Supplied entries
(** [POST /api/attendance/bulk]; [body] is [None] when [req.body] is
    [undefined], so that reading [records] from it throws inside the [try],
    [Some None] when [req.body.records] is not an array and
    [Some (Some records)] when it is the array [records]. *)
Definition bulkAttendanceRoute (sess : session) (body : option (option (list json)))
    (st : MemStorage) : bulkReply * MemStorage :=
  if negb (authenticate sess) then
    (BulkMessage 401 "Unauthorized - Please log in", st)
  else
    match body with
    | None => (BulkMessage 500 "Failed to update attendance records", st)
    | Some None | Some (Some []) => (BulkMessage 400 "Records array is required", st)
    | Some (Some records) =>
        match validateRecords records [] with
        | inl record => (BulkInvalid 400 record, st)
        | inr validatedRecords =>
            match bulkUpdateAttendance clock Date_parse validatedRecords st with
            | (st', inr results) => (BulkUpdated 201 (length results) results, st')
            | (st', inl _) =>
                (BulkMessage 500 "Failed to update attendance records", st')
            end
        end
    end.

(** The data that [POST /api/students/import] builds from a CSV row: each
    property is taken from the first header variant whose cell is not
    empty. *)
Definition studentData (record : obj) : obj :=
  {[ "firstName" :=
       orElse (orElse (prop record "firstName") (prop record "First Name"))
         (prop record "Όνομα");
     "lastName" :=
       orElse (orElse (prop record "lastName") (prop record "Last Name"))
         (prop record "Επώνυμο");
     "phone" :=
       orElse (orElse (prop record "phone") (prop record "Phone"))
         (prop record "Τηλέφωνο");
     "email" :=
       orElse (orElse (prop record "email") (prop record "Email"))
         (prop record "Email");
     "guardianName" :=
       orElse (orElse (orElse (prop record "guardianName")
                         (prop record "Guardian Name"))
                 (prop record "Κηδεμόνας"))
         VUndef ]}.

(** The [forEach] of the import: the validated students and the numbers of
    the rows that failed, counted from 1; [index] is the index of the first
    of [records]. *)
Fixpoint importRows (records : list obj) (index : nat)
    (students : list obj) (errors : list nat) : list obj * list nat :=
  match records with
  | [] => (students, errors)
  | record :: rest =>
      match parseStudent (studentData record) with
      | Some validatedStudent =>
          importRows rest (S index) (students ++ [validatedStudent]) errors
      | None => importRows rest (S index) students (errors ++ [S index])
      end
  end.

(** The numbers, counted from 1, of the rows that the schema rejects;
    [index] is the index of the first of [records]. *)
Fixpoint failingRows (records : list obj) (index : nat) : list nat :=
  match records with
  | [] => []
  | record :: rest =>
      match parseStudent (studentData record) with
      | Some _ => failingRows rest (S index)
      | None => S index :: failingRows rest (S index)
      end
  end.

Inductive importReply : Type :=
  | ImportMessage (status : Z) (message : string)
  | ImportInvalid (status : Z) (errors : list nat) (totalErrors totalRecords : nat)
  | ImportDone (status : Z) (count : nat) (students : list obj).

Definition importStatus (r : importReply) : Z :=
  match r with
  | ImportMessage status _ | ImportInvalid status _ _ _ | ImportDone status _ _ =>
      status
  end.

(** [POST /api/students/import]; [file] is [None] when no file was uploaded,
    [Some None] when [parseCsv] throws on it and [Some (Some records)]
    otherwise. *)
Definition importStudentsRoute (sess : session) (file : option (option (list obj)))
    (st : MemStorage) : importReply * MemStorage :=
  if negb (authenticate sess) then
    (ImportMessage 401 "Unauthorized - Please log in", st)
  else
    match file with
    | None => (ImportMessage 400 "No file uploaded", st)
    | Some None => (ImportMessage 500 "Failed to import students", st)
    | Some (Some records) =>
        let '(students, errors) := importRows records 0 [] [] in
        if (0 <? length errors)%nat then
          (ImportInvalid 400 errors (length errors) (length records), st)
        else
          let '(createdStudents, st') := createManyStudents clock students st in
          (ImportDone 201 (length createdStudents) createdStudents, st')
    end.

End RequestLayer.

(** ** The attendance page and table ([pages/attendance/index.tsx],
    [components/attendance/attendance-table.tsx]) *)

(** [Array.prototype.some] with a callback that may throw. *)
Fixpoint someM {A : Type} (f : A → exn + bool) (l : list A) : exn + bool :=
  match l with
  | [] => mret false
  | x :: l' =>
      b ← f x;
      if b : bool then mret true else someM f l'
  end.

Activity
Retype exactly the lines of the data above, starting at its first line and finishing with the line that has "None => (BulkMessage" in it.

Exercise result
(** [POST /api/attendance/bulk]; [body] is [None] when [req.body] is
    [undefined], so that reading [records] from it throws inside the [try],
    [Some None] when [req.body.records] is not an array and
    [Some (Some records)] when it is the array [records]. *)
Definition bulkAttendanceRoute (sess : session) (body : option (option (list json)))
    (st : MemStorage) : bulkReply * MemStorage :=
  if negb (authenticate sess) then
    (BulkMessage 401 "Unauthorized - Please log in", st)
  else
    match body with
    | None => (BulkMessage 500 "Failed to update attendance records", st)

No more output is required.